Extend `Persistable` to persist state atomically with each message. On restart, state is restored and no message is processed twice:

```python
from atomic_redis_streams import Persistable, PersistableAttribute, RedisStreamConsumer, TransactionManager

class OrderCounter(Persistable):
    count = PersistableAttribute(default=0)

    @property
    def unique_id(self) -> str:
        return "order-counter"

    def handle(self, message: dict, transaction: TransactionManager) -> None:
        self.count += 1
        print(f"Processed order {message['order_id']} (total: {self.count})")

consumer = RedisStreamConsumer(
    stream="orders",
    consumer_id="order-processor",
    handler=OrderCounter(),
    redis_url="redis://localhost:6379",
)
consumer.start()
```

### Atomic downstream publishing

Use `transaction.publish()` to forward messages to another stream.
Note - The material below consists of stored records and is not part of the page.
Lemma next_boundary_exact f : frame_ok el f ->
  next_epoch_boundary f el = (f / epoch_len el + 1) * epoch_len el.
Proof.
  intros H. destruct (wrapped_boundary f H) as (E1 & E2 & _).
  unfold next_epoch_boundary, epoch_start_frame, client_epoch_for_frame. by rewrite E1.
Qed.

Lemma window_exact f : frame_ok el f ->
  ConfirmWindow_for_frame f el =
  mkWindow (f / epoch_len el + 1) ((f / epoch_len el + 1) * epoch_len el) ((f / epoch_len el + 2) * epoch_len el).
Proof.
  intros H. destruct (wrapped_boundary f H) as (E1 & E2 & E3).
  unfold ConfirmWindow_for_frame. cbv zeta. by rewrite E1, E2, E3.
Qed.

(** A confirmation window is the half-open range of frames it displays, one
    whole epoch starting at the boundary after the proposal: pending before
    its start, open inside, missed from its end. *)
Theorem confirm_window_is_one_epoch f g (Hf : frame_ok el f) :
  let w := ConfirmWindow_for_frame f el in
  start_frame w = next_epoch_boundary f el /\ end_frame w = start_frame w + epoch_len el
  /\ f < start_frame w
  /\ (window_state w g el = WPending <-> g < start_frame w)
  /\ (window_state w g el = WOpen <-> start_frame w <= g < end_frame w)
  /\ (window_state w g el = WMissed <-> end_frame w <= g).
Proof.
  rewrite window_exact, next_boundary_exact by done. cbv zeta.
  unfold window_state. cbn [start_frame end_frame confirm_epoch].
  pose proof (epoch_before g (f / epoch_len el + 1)). pose proof (epoch_before g (f / epoch_len el + 2)).
  pose proof (epoch_before f (f / epoch_len el + 1)).
  set (E := epoch_len el) in *. set (q := f / E) in *. set (r := g / E) in *.
  destruct (Z.ltb_spec r (q + 1)); [|destruct (Z.eqb_spec r (q + 1))];
    split_and!; try split; intros; try done; lia.
Qed.
(** ** Instantiation *)

Definition set_sized (i : Info) (c : bool) (b m n : Z) : Info :=
  mkInfo (info_id i) (typ i) c b m (fields i) (element_type i) n (offset i).
Definition set_bits (i : Info) (b : Z) : Info := set_sized i true b (min_bits i) (array_size i).

(** What [instantiate] does when the types differ: stop with a verdict, or go
    on with the (possibly retyped) template. *)
Definition unify_types (i o : Info) : bool * Info + Info :=
  let pointer :=
    if match element_type o with Some e => is_array (typ e) | None => false end
    then inr (mkInfo (info_id i) TPtr (is_concrete i) (bits i) (min_bits i) (fields i) (element_type o)
                (array_size i) (offset i))
    else inl (false, i) in
  match typ i, typ o with
  | TArray, TNil =>
      if match element_type i with Some e => concrete e | None => false end
      then inl (true, set_sized i true 0 0 0) else inl (false, i)
  | TArray, TPtr => pointer
  | TSlice, TNil => inl (true, set_sized i true 0 0 0)
  | TSlice, TArray => inr i
  | TSlice, TPtr => pointer
  | TInt, TUint =>
      if min_bits o <? bits o then inl (true, set_sized i true (bits o) (bits o) (array_size i))
      else inl (false, i)
  | _, _ => inl (false, i)
  end.

Fixpoint instantiate (i o : Info) : bool * Info :=
  match (if decide (typ i = typ o) then inr i else unify_types i o) with
  | inl verdict => verdict
  | inr s =>
      if concrete s then (false, s)
      else
        match typ s with
        | TStruct => (false, s)
        | TArray | TSlice =>
            match element_type i, element_type o with
            | Some el, Some oel =>
                let '(ok, el') := if concrete el then (true, el) else instantiate el oel in
                let s' := mkInfo (info_id s) (typ s) (is_concrete s) (bits s) (min_bits s) (fields s) (Some el')
                            (array_size s) (offset s) in
                if negb ok then (false, s')
                else if decide (typ el' = typ oel)
                then (true, set_sized s' true (bits o) (min_bits s') (array_size o))
                else (false, s')
            | _, _ => (false, s)
            end
        | TPtr =>
            match element_type s, element_type o with
            | Some el, Some oel => if decide (typ el = typ oel) then (true, set_bits s (bits o)) else (false, s)
            | _, _ => (false, s)
            end
        | _ => (true, set_bits s (bits o))
        end
  end.

(** [sizes[0] / el_bits], rounded up, in [i32]; a zero divisor and the one
    overflowing quotient panic. *)
Definition array_len (size el_bits : Z) : result Z :=
  if (el_bits =? 0) || ((size =? - 2 ^ 31) && (el_bits =? -1)) then Panic
  else let q := Z.quot size el_bits in
       Ok (if Z.rem size el_bits =? 0 then q else as_i32 (q + 1)).

Definition sized_array (i : Info) (size : Z) : result Info :=
  match element_type i with
  | Some e =>
      n ← array_len size (bits e);
      Ok (set_sized i (is_concrete i) (as_i32 (n * bits e)) (min_bits i) n)
  | None => Err InvalidArgument
  end.

(** [instantiate_with_sizes]; the caller drops the type on an error. *)
Fixpoint instantiate_with_sizes (i : Info) (sizes : list Z) : result Info :=
  let '(mkInfo id t c b m fs el n off) := i in
  match sizes with
  | [] => Err InvalidArgument
  | size :: _ =>
      let done (i : Info) : result Info := Ok (set_sized i true (bits i) (min_bits i) (array_size i)) in
      match t with
      | TBool => done i
      | TInt | TUint | TFloat => done (if concrete i then i else set_sized i c size m n)
      | TStruct =>
          '(fs', total) ←
            (fix go (fs : list (list byte * Info)) (sizes : list Z) (total : Z) : result (list (list byte * Info) * Z) :=
               match fs with
               | [] => Ok ([], total)
               | (name, f) :: fs =>
                   match sizes with
                   | [] => Err InvalidArgument
                   | _ :: sizes' =>
                       f' ← instantiate_with_sizes f sizes;
                       let f'' := mkInfo (info_id f') (typ f') (is_concrete f') (bits f') (min_bits f') (fields f')
                                    (element_type f') (array_size f') total in
                       '(fs', t') ← go fs sizes' (as_i32 (total + bits f'));
                       Ok ((name, f'') :: fs', t')
                   end
               end) fs sizes 0;
          done (mkInfo id t c total m fs' el n off)
      | TArray =>
          if match el with Some e => concrete e | None => false end
          then (if concrete i then done i else i' ← sized_array i size; done i')
          else Err InvalidArgument
      | TSlice =>
          if match el with Some e => concrete e | None => false end
          then (i' ← sized_array i size; done i') else Err InvalidArgument
      | _ => Err InvalidArgument
      end
  end.

(** ** Display and parsing *)

Fixpoint display (i : Info) : result (list byte) :=
  let '(mkInfo _ t _ b _ _ el n _) := i in
  let elem := match el with Some e => display e | None => Panic end in
  match t with
  | TArray => s ← elem; Ok (text "[" ++ display_i32 n ++ text "]" ++ s)
  | TSlice => s ← elem; Ok (text "[]" ++ s)
  | TPtr => s ← elem; Ok (text "*" ++ s)
  | _ => Ok (if concrete i then type_name t ++ display_i32 b else type_name t)
  end.

Definition sized_types : list (list byte * QType) :=
  [(text "int", TInt); (text "uint", TUint); (text "string", TString); (text "struct", TStruct); (text "float", TFloat)].
(* ===== verification/Circuit.v ===== *)
(** * Boolean circuits ([src/crates/quil-compiler/src/circuit.rs])

    Gates over numbered wires, their evaluation, and gate levels.  A wire of the
    evaluator is a [u8] that only ever holds 0 or 1 and is a [bool] here; wire
    numbers are [Z]; an index past the wire array is a [Panic].  Error texts are
    not modelled: every error of the file is [InvalidArgument]. *)

From S2P Require Import Prelude Bytes QclTypes.

(** ** Data *)

Inductive Operation := OXor | OXnor | OAnd | OOr | OInv.
#[export] Instance Operation_eq_dec : EqDecision Operation.
Proof. solve_decision. Defined.

(** The discriminants ([op as u8], [op as usize]). *)
Definition op_index (o : Operation) : nat :=
  match o with OXor => 0 | OXnor => 1 | OAnd => 2 | OOr => 3 | OInv => 4 end.
Definition from_byte (b : byte) : option Operation :=
  match byte_val b with
  | 0 => Some OXor | 1 => Some OXnor | 2 => Some OAnd | 3 => Some OOr | 4 => Some OInv | _ => None
  end.
Definition is_binary (o : Operation) : bool := match o with OInv => false | _ => true end.

Definition COUNT_IDX : nat := 5.
Definition NUM_LEVELS_IDX : nat := 6.
Definition MAX_WIDTH_IDX : nat := 7.
Definition STATS_LEN : nat := 8.

(** [Stats], the array of its counters. *)
Abbreviation Stats := (list Z) (only parsing).
Definition Stats_default : Stats := replicate STATS_LEN 0.
Definition stat (s : Stats) (i : nat) : Z := default 0 (s !! i).
Definition stats_bump (s : Stats) (o : Operation) : Stats :=
  alter (fun v => wrap_u64 (v + 1)) (op_index o) s.

Definition Stats_add (s o : Stats) : Stats :=
  imap (fun i v =>
    if (i <? COUNT_IDX)%nat then wrap_u64 (v + stat o i)
    else if (i =? COUNT_IDX)%nat then wrap_u64 (v + 1)
    else if v <? stat o i then stat o i else v) s.
Definition Stats_count (s : Stats) : Z := foldl (fun acc v => wrap_u64 (acc + v)) 0 (take COUNT_IDX s).
Definition Stats_cost (s : Stats) : Z :=
  wrap_u64 (wrap_u64 (wrap_u64 (stat s (op_index OAnd) + stat s (op_index OInv)) * 2)
            + wrap_u64 (stat s (op_index OOr) * 3)).

Record Gate := mkGate {
  input0 : Z;
  input1 : Z;
  output : Z;
  op : Operation;
  level : Z;
}.
Definition gate_inputs (g : Gate) : list Z :=
  if decide (op g = OInv) then [input0 g] else [input0 g; input1 g].

(** An input or output of a circuit; compound arguments nest. *)
Inductive IOArg := mkIOArg (name : list byte) (type_info : Info) (compound : list IOArg).
Definition io_name (a : IOArg) : list byte := let '(mkIOArg n _ _) := a in n.
Definition io_type (a : IOArg) : Info := let '(mkIOArg _ t _) := a in t.
Definition io_compound (a : IOArg) : list IOArg := let '(mkIOArg _ _ c) := a in c.
Definition io_bits (a : IOArg) : Z := bits (io_type a).

Definition IOArg_new (name : list byte) (t : QType) (b : Z) : IOArg :=
  mkIOArg name (scalar t true b 0) [].

(** [IOExt::size], an [i32] sum. *)
Definition io_size (io : list IOArg) : Z := foldl (fun acc a => as_i32 (acc + io_bits a)) 0 io.

(** The bits of [input] from [bit] on, as a number of width [n]; the position is a [u32]. *)
Fixpoint gather (get : Z -> bool) (bit : Z) (n : nat) (i : Z) (r : Z) : Z :=
  match n with
  | O => r
  | S m => gather get (wrap_u32 (bit + 1)) m (i + 1) (if get bit then Z.lor r (Z.shiftl 1 i) else r)
  end.

(** [IOExt::split]. *)
Fixpoint io_split_from (io : list IOArg) (input bit : Z) : list Z :=
  match io with
  | [] => []
  | a :: rest =>
      let n := Z.to_nat (wrap_u32 (io_bits a)) in
      gather (Z.testbit input) bit n 0 0 :: io_split_from rest input (wrap_u32 (bit + Z.of_nat n))
  end.
Definition io_split (io : list IOArg) (input : Z) : list Z := io_split_from io input 0.

Record Circuit := mkCircuit {
  num_gates : Z;
  num_wires : Z;
  inputs : list IOArg;
  outputs : list IOArg;
  gates : list Gate;
  stats : Stats;
}.

Definition num_parties (c : Circuit) : Z := Z.of_nat (length (inputs c)).
Definition circuit_cost (c : Circuit) : Z := Stats_cost (stats c).

(** ** Indexed arrays *)

(** [v[i]] and [v[i] = x] of Rust. *)
Definition index {A} (v : list A) (i : Z) : result A :=
  if (0 <=? i) && (i <? Z.of_nat (length v))
  then match v !! Z.to_nat i with Some x => Ok x | None => Panic end else Panic.
Definition index_set {A} (v : list A) (i : Z) (x : A) : result (list A) :=
  if (0 <=? i) && (i <? Z.of_nat (length v)) then Ok (<[Z.to_nat i := x]> v) else Panic.

(** ** Evaluation *)

Definition flatten_args (io : list IOArg) : list IOArg :=
  mjoin ((fun a => match io_compound a with [] => [a] | c => c end) <$> io).

(** The bits of one input: wire [w] onwards. *)
Fixpoint load_bits (ws : list bool) (w : Z) (v : Z) (bit : Z) (n : nat) : result (list bool) :=
  match n with
  | O => Ok ws
  | S m =>
      ws ← (if Z.testbit v bit then index_set ws w true else Ok ws);
      load_bits ws (w + 1) v (bit + 1) m
  end.

Fixpoint load_inputs (ws : list bool) (w : Z) (args : list IOArg) (ins : list Z) : result (list bool) :=
  match args, ins with
  | a :: args, v :: ins =>
      let n := Z.to_nat (io_bits a) in
      ws ← load_bits ws w v 0 n;
      load_inputs ws (w + Z.of_nat n) args ins
  | _, _ => Ok ws
  end.

Definition apply_op (o : Operation) (a b : bool) : bool :=
  match o with
  | OXor => xorb a b
  | OXnor => negb (xorb a b)
  | OAnd => a && b
  | OOr => a || b
  | OInv => negb a
  end.

Definition eval_gate (ws : list bool) (g : Gate) : result (list bool) :=
  a ← index ws (input0 g);
  b ← (if is_binary (op g) then index ws (input1 g) else Ok false);
  index_set ws (output g) (apply_op (op g) a b).

Fixpoint eval_gates (ws : list bool) (gs : list Gate) : result (list bool) :=
  match gs with
  | [] => Ok ws
  | g :: gs => ws ← eval_gate ws g; eval_gates ws gs
  end.

(** The bits of one output, from wire [w] on. *)
Fixpoint read_bits (ws : list bool) (w : Z) (bit : Z) (n : nat) (r : Z) : result Z :=
  match n with
  | O => Ok r
  | S m =>
      b ← index ws w;
      read_bits ws (wrap_u64 (w + 1)) (bit + 1) m (if (b : bool) then Z.lor r (Z.shiftl 1 bit) else r)
  end.

Fixpoint read_outputs (ws : list bool) (w : Z) (io : list IOArg) : result (list Z) :=
  match io with
  | [] => Ok []
  | a :: io =>
      let n := Z.to_nat (io_bits a) in
      r ← read_bits ws w 0 n 0;
      rs ← read_outputs ws (wrap_u64 (w + Z.of_nat n)) io;
      Ok (r :: rs)
  end.

Definition compute (c : Circuit) (ins : list Z) : result (list Z) :=
  let args := flatten_args (inputs c) in
  if decide (length ins = length args) then
    ws ← load_inputs (replicate (Z.to_nat (num_wires c)) false) 0 args ins;
    ws ← eval_gates ws (gates c);
    read_outputs ws (wrap_u64 (num_wires c - as_usize (io_size (outputs c)))) (outputs c)
  else Err InvalidArgument.

(** ** Levels *)

(** The loop of [assign_levels] over gates: levels by wire, gate counts by level
    and the highest level so far. *)
Fixpoint level_gates (levels counts : list Z) (max_level : Z) (gs : list Gate) :
    result (list Gate * list Z * Z) :=
  match gs with
  | [] => Ok ([], counts, max_level)
  | g :: gs =>
      l0 ← index levels (input0 g);
      l1 ← (if decide (op g = OInv) then Ok l0 else index levels (input1 g));
      let lv := if l0 <? l1 then l1 else l0 in
      let counts := alter (fun c => wrap_u32 (c + 1)) (Z.to_nat lv) counts in
      let up := wrap_u32 (lv + 1) in
      levels ← index_set levels (output g) up;
      '(gs, counts, m) ← level_gates levels counts (if max_level <? up then up else max_level) gs;
      Ok (mkGate (input0 g) (input1 g) (output g) (op g) lv :: gs, counts, m)
  end.

Definition assign_levels (c : Circuit) : result Circuit :=
  let zeros := replicate (Z.to_nat (num_wires c)) 0 in
  '(gs, counts, m) ← level_gates zeros zeros 0 (gates c);
  let st := <[NUM_LEVELS_IDX := m]> (stats c) in
  let st := <[MAX_WIDTH_IDX := foldr Z.max 0 counts]> st in
  Ok (mkCircuit (num_gates c) (num_wires c) (inputs c) (outputs c) gs st).
(** The array multiplier is correct on every width but one-bit operands with a
    result of more than two bits. *)
Lemma builds_array c x y z : cc_ok c -> Forall (fun w => w ∈ known c) x -> Forall (fun w => w ∈ known c) y -> outs c z ->
  (0 < mul_width x y z)%nat -> (mul_width x y z = 1 -> length z <= 2)%nat ->
  builds (drives z c) c (new_array_multiplier x y z) (fun z' c' =>
    length z' = length z /\ Forall (fun w => w ∈ known c') z' /\ multiplies x y z' c').
Proof.
  intros Hc Hx Hy Ho Hw Hw1. unfold mul_width in *. unfold new_array_multiplier.
  eapply (step_call _ c []); [done|up|set_solver|by apply builds_zero_pad|].
  intros [x1 y1] c1 Hc1 X1 HP1 (L1 & L2 & Kx & Ky & V1) S1. cbn [fst snd] in *.
  assert (outs c1 z) as Ho1 by (eapply outs_spares; [done|by intros ? _ ?%elem_of_nil|done]).
  assert (length (take (length z) x1) = length (take (length z) y1)) as Hl by (rewrite !length_take; lia).
  apply (Forall_take _ (length z)) in Kx. apply (Forall_take _ (length z)) in Ky.
  eapply (builds_weaken (drives z c1) _ _ _ (fun z' c' => length z' = length z /\ Forall (fun w => w ∈ known c') z'
    /\ multiplies (take (length z) x1) (take (length z) y1) z' c')).
  - assert (length (take (length z) x1) = Nat.min (Nat.max (length x) (length y)) (length z)) as Lt
      by (rewrite length_take; lia).
    destruct (take (length z) x1) as [|x0 xs]; [cbn in Lt; lia|].
    destruct (take (length z) y1) as [|y0 ys]; [done|].
    destruct xs as [|xa xs].
    + destruct ys; [|done]. apply Forall_inv in Kx. apply Forall_inv in Ky.
      apply builds_one_bit; [done|done|done|done|]. cbn in Lt. lia.
    + apply (builds_array_rows c1 x0 (xa :: xs) y0 ys); [done|done|done|by injection Hl|done| |done]. cbn in *. lia.
  - intros o [?|?]; [by left|right; by eapply fresh_mono].
  - intros z' c2 Hc2 X2 (L & K & V). split_and!; [done|done|]. intros env Hs. rewrite (V env Hs), L, truncated_product.
    destruct (V1 env ltac:(up)) as [-> ->]. done.
Qed.

(** ** Karatsuba's recursion *)

Lemma builds_shift c w size count : cc_ok c -> Forall (fun w => w ∈ known c) w ->
  builds (drives [] c) c (shift_left w size count) (fun r c' =>
    length r = size /\ Forall (fun w => w ∈ known c') r /\ forall env, sat env c' ->
      bits_val env r = (bits_val env w * 2 ^ Z.of_nat count) mod 2 ^ Z.of_nat size).
Proof.
  intros Hc Hw. unfold shift_left.
  apply (step_call _ c []) with (Q := is_const false); [done|up|set_solver|by apply builds_zero; [|up]|].
  intros z c1 Hc1 X1 _ [Kz Vz] _. apply builds_ret; [done|]. destruct (Nat.ltb_spec count size) as [H|H].
  - split_and!.
    + rewrite length_app, length_replicate, pad_length; [lia|]. rewrite length_take. lia.
    + apply Forall_app; split; [by apply Forall_replicate|]. apply pad_known; [done|]. apply Forall_take. up.
    + intros env Hs. rewrite wires_val_app, bits_val_zeros, pad_val, bits_val_take, length_replicate by auto.
      rewrite (Z.mul_comm (bits_val env w)), Z.add_0_l.
      replace (Z.of_nat size) with (Z.of_nat count + Z.of_nat (size - count)) by lia.
      rewrite Z.pow_add_r, Z.mul_mod_distr_l by lia. done.
  - split_and!; [apply length_replicate|by apply Forall_replicate|]. intros env Hs. rewrite bits_val_zeros by auto.
    replace (Z.of_nat count) with (Z.of_nat (count - size) + Z.of_nat size) by lia.
    rewrite Z.pow_add_r, Z.mul_assoc, Z.mod_mul by lia. done.
Qed.

Lemma outs_perm c z z' : Permutation z z' -> outs c z -> outs c z'.
Proof. intros Hp [Hn Hu]. split; by rewrite <- Hp. Qed.

(** A fresh wire per result bit, distinct from the wires still to be driven. *)
Lemma step_fresh {B} P n (f : list Z -> build B) c R : cc_ok c -> covers P c ->
  (forall ws c', cc_ok c' -> extends P c c' -> covers P c' -> length ws = n -> (forall w, w ∈ ws -> P w) ->
     (forall z, outs c z -> outs c' (ws ++ z)) -> builds P c' (f ws) R) ->
  builds P c (fresh n ≫= f) R.
Proof.
  revert c f. induction n as [|n IH]; intros c f Hc HP Hf.
  - eapply builds_bind; [by apply (builds_ret _ _ _ (fun a c' => a = [] /\ c' = c))|]. intros ? ? _ _ [-> ->].
    apply Hf; [done|apply extends_refl|done|done|by intros ? ?%elem_of_nil|done].
  - cbn [fresh].
    assert (builds P c (w ← wire; ws ← fresh n; f (w :: ws)) R) as H.
    { apply step_wire; [done|done|]. intros w c1 Hc1 X1 HP1 Pw Uw H1. apply IH; [done|done|].
      intros ws c2 Hc2 X2 HP2 L Hall Hpres.
      apply Hf; [done|by eapply extends_trans|done|cbn; lia| |].
      - intros x [->|Hx]%elem_of_cons; auto.
      - intros z [Hn Hu]. rewrite Forall_forall in Hu. apply (outs_perm c2 (ws ++ w :: z)); [by rewrite <- Permutation_middle|].
        apply Hpres, outs_cons. split_and!; [done|intros Hw; by destruct (H1 w (Hu w Hw))|]. split; [done|].
        apply Forall_forall. intros x Hx. by apply H1, Hu. }
    revert H. unfold builds, mbind, build_bind, mret, build_ret.
    by destruct (wire c) as [[w c1]| |]; [destruct (fresh n c1) as [[ws c2]| |]|..].
Qed.

(** An operation on fresh result wires leaves the wires still to be driven alone. *)
Lemma step_fresh_op {A B} P n (m : list Z -> build A) (k : A -> build B) c Q R : cc_ok c -> covers P c ->
  (forall ws c', cc_ok c' -> extends P c c' -> length ws = n -> outs c' ws -> builds (drives ws c') c' (m ws) (Q ws)) ->
  (forall ws a c', cc_ok c' -> extends P c c' -> covers P c' -> length ws = n -> Q ws a c' -> (forall z, outs c z -> outs c' z) ->
     builds P c' (k a) R) ->
  builds P c (ws ← fresh n; a ← m ws; k a) R.
Proof.
  intros Hc HP Hm Hk. apply step_fresh; [done|done|]. intros ws c1 Hc1 X1 HP1 L HPw Hpres.
  assert (outs c1 ws) as Hws.
  { rewrite <- (app_nil_r ws). apply Hpres. split; constructor. }
  eapply (step_call _ c1 ws); [done|done|done|by apply Hm|]. intros a c2 Hc2 X2 HP2 HQ S2.
  apply (Hk ws); [done|by eapply extends_trans|done|done|done|]. intros z Hz.
  destruct (Hpres z Hz) as [(_ & Hd & Hn)%NoDup_app [_ Hu]%Forall_app].
  apply (outs_spares c1 c2 ws); [done| |by split]. intros x Hx Hxw. by apply (Hd x).
Qed.

(** Reduction modulo the result width, as an explicit multiple. *)
Lemma mod_multiple v M : M <> 0 -> exists q, v mod M = v + q * M.
Proof. intros H. exists (- (v / M)). rewrite Z.mod_eq by done. lia. Qed.

(** The recombination of the three products. *)
Definition recombine (z0 z1 z2 : Z) (mid d L : nat) : Z :=
  let M := 2 ^ Z.of_nat L in
  let s1 := (z1 - z2) mod 2 ^ Z.of_nat d in
  let s2 := (s1 - z0) mod M in
  let h1 := (z2 * 2 ^ Z.of_nat (mid * 2)) mod M in
  let h2 := (s2 * 2 ^ Z.of_nat mid) mod M in
  ((h1 + h2) mod M + z0) mod M.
The publish is committed atomically with the handler, so if the handler raises, the publish is rolled back:

```python
from atomic_redis_streams import RedisStreamConsumer, TransactionManager

class OrderRouter:
    def handle(self, message: dict, transaction: TransactionManager) -> None:
        transaction.publish("invoices", {"order_id": message["order_id"]})
        # if an exception is raised here, the above publish() call is rolled back

consumer = RedisStreamConsumer(
    stream="orders",
    consumer_id="order-router",
    handler=OrderRouter(),
    redis_url="redis://localhost:6379",
)
consumer.start()
```

### Full example

This example combines all three features: reading a message, updating persistent state, and publishing to a downstream stream. All three happen atomically:

```python
from atomic_redis_streams import Persistable, PersistableAttribute, RedisStreamConsumer, TransactionManager

RESTOCK_THRESHOLD = 10

class InventoryTracker(Persistable):
    stock = PersistableAttribute(default=0)

    @property
    def unique_id(self) -> str:
        return "inventory-tracker"

    def handle(self, message: dict, transaction: TransactionManager) -> None:
        self.stock -= int(message["quantity"])
        if self.stock <= RESTOCK_THRESHOLD:
            transaction.publish("restock-alerts", {
                "sku": message["sku"],
                "stock": str(self.stock),
            })

consumer = RedisStreamConsumer(
    stream="sales",
    consumer_id="inventory-tracker",
    handler=InventoryTracker(),
    redis_url="redis://localhost:6379",
)
consumer.start()
```

If the process crashes mid-flight, the stock count is not updated and the restock alert is not published. On restart, processing resumes from the last successfully committed message.

## Security

This library uses `pickle` to serialize and deserialize `Persistable` handler state in Redis. **It assumes a trusted Redis connection.** If an attacker can write arbitrary bytes to your Redis instance, they can execute arbitrary code when the state is restored on startup. Do not use this library against an untrusted or publicly accessible Redis instance.